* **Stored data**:

____________

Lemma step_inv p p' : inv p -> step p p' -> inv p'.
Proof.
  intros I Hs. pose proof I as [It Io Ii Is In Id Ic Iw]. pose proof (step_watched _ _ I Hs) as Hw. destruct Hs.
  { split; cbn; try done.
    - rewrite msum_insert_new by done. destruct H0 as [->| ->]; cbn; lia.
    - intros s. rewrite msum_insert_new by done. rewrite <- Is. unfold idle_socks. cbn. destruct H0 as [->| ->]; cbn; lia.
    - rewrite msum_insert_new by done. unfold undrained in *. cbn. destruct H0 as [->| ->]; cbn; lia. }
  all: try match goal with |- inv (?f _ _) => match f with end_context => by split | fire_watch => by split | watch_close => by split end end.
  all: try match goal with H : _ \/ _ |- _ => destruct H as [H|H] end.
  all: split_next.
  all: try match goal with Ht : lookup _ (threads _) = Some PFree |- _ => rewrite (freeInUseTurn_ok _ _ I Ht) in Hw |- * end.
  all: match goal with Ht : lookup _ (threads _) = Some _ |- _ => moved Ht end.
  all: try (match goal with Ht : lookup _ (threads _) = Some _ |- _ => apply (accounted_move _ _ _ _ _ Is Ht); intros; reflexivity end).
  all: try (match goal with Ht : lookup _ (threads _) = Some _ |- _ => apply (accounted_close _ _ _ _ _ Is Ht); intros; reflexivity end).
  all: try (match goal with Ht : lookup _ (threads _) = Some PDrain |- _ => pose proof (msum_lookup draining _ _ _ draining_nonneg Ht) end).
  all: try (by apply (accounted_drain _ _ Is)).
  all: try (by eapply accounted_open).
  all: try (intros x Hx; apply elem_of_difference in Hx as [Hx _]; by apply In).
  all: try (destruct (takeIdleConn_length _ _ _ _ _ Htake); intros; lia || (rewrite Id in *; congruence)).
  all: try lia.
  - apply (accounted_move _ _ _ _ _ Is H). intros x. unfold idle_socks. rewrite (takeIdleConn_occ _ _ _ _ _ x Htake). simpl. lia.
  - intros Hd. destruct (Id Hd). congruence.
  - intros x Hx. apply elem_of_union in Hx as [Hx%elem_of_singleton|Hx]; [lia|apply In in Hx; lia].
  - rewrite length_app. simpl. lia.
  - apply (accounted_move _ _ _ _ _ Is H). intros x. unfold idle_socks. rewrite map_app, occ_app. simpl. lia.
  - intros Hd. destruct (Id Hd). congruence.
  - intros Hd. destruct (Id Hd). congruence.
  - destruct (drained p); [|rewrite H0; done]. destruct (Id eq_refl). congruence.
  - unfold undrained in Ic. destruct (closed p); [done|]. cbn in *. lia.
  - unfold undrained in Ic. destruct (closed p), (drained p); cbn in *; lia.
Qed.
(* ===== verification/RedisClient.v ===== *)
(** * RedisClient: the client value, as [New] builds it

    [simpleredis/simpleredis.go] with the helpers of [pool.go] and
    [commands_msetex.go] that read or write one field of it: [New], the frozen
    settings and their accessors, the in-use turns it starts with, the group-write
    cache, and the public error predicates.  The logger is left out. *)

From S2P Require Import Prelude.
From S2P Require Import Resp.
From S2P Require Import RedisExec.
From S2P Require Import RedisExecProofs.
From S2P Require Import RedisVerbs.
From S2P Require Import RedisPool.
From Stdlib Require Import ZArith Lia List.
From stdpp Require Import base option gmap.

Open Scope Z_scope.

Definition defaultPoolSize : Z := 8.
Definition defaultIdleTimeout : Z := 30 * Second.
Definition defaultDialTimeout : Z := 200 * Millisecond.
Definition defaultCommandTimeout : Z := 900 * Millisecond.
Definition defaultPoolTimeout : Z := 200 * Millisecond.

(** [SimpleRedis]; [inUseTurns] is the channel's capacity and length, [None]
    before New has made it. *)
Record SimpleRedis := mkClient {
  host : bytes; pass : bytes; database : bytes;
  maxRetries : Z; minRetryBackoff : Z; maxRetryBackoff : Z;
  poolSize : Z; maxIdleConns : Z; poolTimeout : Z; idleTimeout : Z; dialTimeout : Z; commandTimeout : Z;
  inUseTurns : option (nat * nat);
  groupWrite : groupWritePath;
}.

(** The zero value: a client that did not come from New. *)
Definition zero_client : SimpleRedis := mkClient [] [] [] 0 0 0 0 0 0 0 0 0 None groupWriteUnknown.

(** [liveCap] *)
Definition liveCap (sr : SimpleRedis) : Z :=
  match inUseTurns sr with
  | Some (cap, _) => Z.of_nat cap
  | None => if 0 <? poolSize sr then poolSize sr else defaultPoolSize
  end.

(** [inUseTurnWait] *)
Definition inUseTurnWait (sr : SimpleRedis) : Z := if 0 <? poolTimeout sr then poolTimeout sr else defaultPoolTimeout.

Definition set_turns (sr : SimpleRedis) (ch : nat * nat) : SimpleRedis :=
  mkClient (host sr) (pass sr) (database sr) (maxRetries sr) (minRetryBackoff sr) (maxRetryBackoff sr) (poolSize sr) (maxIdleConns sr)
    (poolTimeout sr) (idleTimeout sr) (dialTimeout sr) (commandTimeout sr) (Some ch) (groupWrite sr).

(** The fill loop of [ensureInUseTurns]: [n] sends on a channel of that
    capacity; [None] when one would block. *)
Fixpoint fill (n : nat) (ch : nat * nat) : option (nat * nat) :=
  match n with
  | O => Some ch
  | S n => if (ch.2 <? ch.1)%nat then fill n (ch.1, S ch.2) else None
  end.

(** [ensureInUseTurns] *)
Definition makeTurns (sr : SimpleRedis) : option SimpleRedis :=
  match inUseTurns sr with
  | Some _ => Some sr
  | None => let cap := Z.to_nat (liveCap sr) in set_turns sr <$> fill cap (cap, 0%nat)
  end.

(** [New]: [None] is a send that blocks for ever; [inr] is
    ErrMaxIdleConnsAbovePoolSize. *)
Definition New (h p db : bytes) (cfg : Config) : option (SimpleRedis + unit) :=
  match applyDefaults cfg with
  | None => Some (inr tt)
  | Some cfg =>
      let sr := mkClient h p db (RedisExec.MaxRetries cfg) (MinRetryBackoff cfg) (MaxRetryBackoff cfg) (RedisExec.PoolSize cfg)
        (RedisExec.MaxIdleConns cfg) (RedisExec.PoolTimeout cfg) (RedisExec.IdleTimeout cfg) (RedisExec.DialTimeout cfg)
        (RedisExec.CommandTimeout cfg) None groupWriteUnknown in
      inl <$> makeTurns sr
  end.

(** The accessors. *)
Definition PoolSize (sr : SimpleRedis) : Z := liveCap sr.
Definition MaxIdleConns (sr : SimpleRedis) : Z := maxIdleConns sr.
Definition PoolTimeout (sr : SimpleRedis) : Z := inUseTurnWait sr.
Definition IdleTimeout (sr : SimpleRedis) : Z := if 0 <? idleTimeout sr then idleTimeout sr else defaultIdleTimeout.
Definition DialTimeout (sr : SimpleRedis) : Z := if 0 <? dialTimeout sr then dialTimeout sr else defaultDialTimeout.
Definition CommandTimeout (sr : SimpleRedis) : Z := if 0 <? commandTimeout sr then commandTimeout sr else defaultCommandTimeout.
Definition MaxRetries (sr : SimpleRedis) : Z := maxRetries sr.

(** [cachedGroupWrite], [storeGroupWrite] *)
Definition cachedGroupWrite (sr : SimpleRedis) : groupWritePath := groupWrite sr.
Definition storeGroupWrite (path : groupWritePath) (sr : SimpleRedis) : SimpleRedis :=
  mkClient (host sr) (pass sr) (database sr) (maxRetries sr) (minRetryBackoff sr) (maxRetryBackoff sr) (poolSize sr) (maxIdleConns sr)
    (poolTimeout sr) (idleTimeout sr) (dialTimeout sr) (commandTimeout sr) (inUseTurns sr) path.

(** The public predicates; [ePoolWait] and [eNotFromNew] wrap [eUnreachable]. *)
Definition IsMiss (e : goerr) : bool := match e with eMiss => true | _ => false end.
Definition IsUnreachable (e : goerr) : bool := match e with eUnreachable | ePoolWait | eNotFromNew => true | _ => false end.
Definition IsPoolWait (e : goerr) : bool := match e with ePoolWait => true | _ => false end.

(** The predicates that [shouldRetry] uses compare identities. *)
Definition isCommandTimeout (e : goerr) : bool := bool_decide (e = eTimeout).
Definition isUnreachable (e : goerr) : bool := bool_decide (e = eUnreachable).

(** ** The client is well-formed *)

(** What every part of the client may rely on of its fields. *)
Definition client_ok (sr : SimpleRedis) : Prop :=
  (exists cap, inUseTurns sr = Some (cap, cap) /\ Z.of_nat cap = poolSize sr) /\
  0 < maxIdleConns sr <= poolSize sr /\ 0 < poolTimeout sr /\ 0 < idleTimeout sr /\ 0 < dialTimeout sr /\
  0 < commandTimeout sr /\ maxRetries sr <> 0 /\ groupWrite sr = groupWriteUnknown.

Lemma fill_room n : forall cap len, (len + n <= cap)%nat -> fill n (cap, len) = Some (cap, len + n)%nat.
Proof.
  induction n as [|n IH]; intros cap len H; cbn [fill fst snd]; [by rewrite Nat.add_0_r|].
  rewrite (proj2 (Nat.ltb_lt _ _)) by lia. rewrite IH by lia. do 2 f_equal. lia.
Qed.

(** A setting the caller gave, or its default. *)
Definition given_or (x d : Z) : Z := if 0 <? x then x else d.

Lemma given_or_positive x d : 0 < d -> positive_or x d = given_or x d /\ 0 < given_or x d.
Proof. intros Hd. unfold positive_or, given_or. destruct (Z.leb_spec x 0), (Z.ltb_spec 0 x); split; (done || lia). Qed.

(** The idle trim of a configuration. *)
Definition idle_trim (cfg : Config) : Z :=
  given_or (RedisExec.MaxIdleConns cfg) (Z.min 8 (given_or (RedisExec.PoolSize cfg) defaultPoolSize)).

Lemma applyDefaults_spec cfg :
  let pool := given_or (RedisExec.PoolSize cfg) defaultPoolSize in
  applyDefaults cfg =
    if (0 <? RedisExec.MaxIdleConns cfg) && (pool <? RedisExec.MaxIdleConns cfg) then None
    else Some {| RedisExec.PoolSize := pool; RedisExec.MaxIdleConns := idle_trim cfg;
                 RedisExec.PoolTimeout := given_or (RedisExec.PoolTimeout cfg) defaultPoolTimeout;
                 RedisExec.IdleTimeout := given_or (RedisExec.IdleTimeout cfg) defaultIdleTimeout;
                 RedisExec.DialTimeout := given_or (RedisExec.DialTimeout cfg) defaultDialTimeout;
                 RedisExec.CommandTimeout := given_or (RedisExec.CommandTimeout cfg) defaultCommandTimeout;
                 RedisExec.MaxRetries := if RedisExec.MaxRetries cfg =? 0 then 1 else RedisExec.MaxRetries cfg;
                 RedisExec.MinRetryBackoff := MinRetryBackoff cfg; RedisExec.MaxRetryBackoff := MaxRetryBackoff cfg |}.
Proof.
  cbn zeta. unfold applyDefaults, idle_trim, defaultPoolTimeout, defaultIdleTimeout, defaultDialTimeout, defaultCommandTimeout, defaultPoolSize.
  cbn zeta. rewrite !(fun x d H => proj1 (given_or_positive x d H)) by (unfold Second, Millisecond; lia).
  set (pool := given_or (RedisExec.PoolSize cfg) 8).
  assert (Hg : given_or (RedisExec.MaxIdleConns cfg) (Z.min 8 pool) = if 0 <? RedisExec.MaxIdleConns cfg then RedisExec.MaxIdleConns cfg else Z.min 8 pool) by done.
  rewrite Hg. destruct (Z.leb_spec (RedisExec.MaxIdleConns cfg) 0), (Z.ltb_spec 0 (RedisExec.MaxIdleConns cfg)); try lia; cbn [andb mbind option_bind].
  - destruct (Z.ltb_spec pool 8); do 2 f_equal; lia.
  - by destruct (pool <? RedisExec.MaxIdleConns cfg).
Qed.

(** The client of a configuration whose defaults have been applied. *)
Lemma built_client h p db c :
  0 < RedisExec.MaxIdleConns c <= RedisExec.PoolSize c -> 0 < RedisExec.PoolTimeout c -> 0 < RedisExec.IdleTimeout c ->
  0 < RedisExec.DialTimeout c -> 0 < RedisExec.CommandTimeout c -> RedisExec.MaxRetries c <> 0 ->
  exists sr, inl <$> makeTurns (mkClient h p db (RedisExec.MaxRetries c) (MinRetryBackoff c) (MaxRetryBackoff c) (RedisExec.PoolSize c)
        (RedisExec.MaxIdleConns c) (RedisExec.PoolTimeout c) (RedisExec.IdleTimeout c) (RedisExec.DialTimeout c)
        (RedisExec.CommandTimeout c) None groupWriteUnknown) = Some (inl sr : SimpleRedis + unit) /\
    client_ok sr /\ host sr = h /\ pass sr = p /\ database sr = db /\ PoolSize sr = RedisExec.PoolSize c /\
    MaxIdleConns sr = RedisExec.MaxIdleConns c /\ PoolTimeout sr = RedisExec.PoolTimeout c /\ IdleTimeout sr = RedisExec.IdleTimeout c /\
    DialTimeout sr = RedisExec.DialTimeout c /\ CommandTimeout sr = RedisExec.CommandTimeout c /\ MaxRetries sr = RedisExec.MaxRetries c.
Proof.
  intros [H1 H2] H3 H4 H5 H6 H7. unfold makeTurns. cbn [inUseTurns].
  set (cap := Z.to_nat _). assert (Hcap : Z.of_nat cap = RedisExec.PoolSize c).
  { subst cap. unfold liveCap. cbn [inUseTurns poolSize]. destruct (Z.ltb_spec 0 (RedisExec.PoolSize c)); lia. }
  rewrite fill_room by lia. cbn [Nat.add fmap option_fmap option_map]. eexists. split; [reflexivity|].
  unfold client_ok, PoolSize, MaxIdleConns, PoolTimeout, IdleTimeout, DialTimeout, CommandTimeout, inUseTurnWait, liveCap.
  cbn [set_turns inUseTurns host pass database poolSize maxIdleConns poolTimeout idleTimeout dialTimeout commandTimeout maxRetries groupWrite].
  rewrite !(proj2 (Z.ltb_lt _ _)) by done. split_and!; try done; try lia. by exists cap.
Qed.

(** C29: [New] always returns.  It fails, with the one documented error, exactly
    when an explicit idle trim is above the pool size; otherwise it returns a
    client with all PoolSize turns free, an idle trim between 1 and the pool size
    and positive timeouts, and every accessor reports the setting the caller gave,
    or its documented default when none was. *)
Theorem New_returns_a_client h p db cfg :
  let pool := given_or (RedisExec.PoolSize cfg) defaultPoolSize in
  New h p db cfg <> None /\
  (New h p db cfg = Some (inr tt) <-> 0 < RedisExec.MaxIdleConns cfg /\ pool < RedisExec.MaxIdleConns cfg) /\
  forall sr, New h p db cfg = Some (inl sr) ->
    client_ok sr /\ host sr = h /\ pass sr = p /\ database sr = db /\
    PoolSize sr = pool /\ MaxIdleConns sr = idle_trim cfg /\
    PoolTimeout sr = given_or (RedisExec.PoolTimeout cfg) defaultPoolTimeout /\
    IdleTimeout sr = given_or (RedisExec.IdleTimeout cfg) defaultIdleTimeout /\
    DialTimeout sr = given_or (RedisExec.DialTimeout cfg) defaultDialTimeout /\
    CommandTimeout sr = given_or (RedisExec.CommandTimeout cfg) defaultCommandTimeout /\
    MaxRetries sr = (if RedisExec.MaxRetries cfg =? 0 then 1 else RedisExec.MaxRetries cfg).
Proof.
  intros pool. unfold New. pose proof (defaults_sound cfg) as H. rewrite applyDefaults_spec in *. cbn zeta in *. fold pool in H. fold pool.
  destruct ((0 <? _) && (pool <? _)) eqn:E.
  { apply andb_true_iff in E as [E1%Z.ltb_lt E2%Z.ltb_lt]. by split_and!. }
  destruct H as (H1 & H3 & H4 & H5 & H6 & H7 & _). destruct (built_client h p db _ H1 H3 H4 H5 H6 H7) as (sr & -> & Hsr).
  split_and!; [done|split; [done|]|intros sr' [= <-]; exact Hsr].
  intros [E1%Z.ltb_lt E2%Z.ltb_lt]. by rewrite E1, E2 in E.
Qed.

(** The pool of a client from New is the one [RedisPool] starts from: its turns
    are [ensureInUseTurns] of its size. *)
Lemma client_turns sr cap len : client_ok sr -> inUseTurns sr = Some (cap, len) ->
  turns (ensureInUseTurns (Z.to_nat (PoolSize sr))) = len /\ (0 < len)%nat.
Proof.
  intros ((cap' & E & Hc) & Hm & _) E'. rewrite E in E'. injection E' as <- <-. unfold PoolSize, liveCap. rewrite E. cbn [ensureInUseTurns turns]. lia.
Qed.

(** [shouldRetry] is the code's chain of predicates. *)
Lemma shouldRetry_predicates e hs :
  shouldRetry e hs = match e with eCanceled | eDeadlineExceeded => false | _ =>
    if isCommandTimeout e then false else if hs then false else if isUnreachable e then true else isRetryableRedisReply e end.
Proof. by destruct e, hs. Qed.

____________

* **What the task requires**:
Reproduce word for word the lines of the records above, beginning at the first and ending with the line where "all: try match goal with |- inv" appears, and nothing past it.

* **Task solution**:
Lemma step_inv p p' : inv p -> step p p' -> inv p'.
Proof.
  intros I Hs. pose proof I as [It Io Ii Is In Id Ic Iw]. pose proof (step_watched _ _ I Hs) as Hw. destruct Hs.
  { split; cbn; try done.
    - rewrite msum_insert_new by done. destruct H0 as [->| ->]; cbn; lia.
    - intros s. rewrite msum_insert_new by done. rewrite <- Is. unfold idle_socks. cbn. destruct H0 as [->| ->]; cbn; lia.
    - rewrite msum_insert_new by done. unfold undrained in *. cbn. destruct H0 as [->| ->]; cbn; lia. }
  all: try match goal with |- inv (?f _ _) => match f with end_context => by split | fire_watch => by split | watch_close => by split end end.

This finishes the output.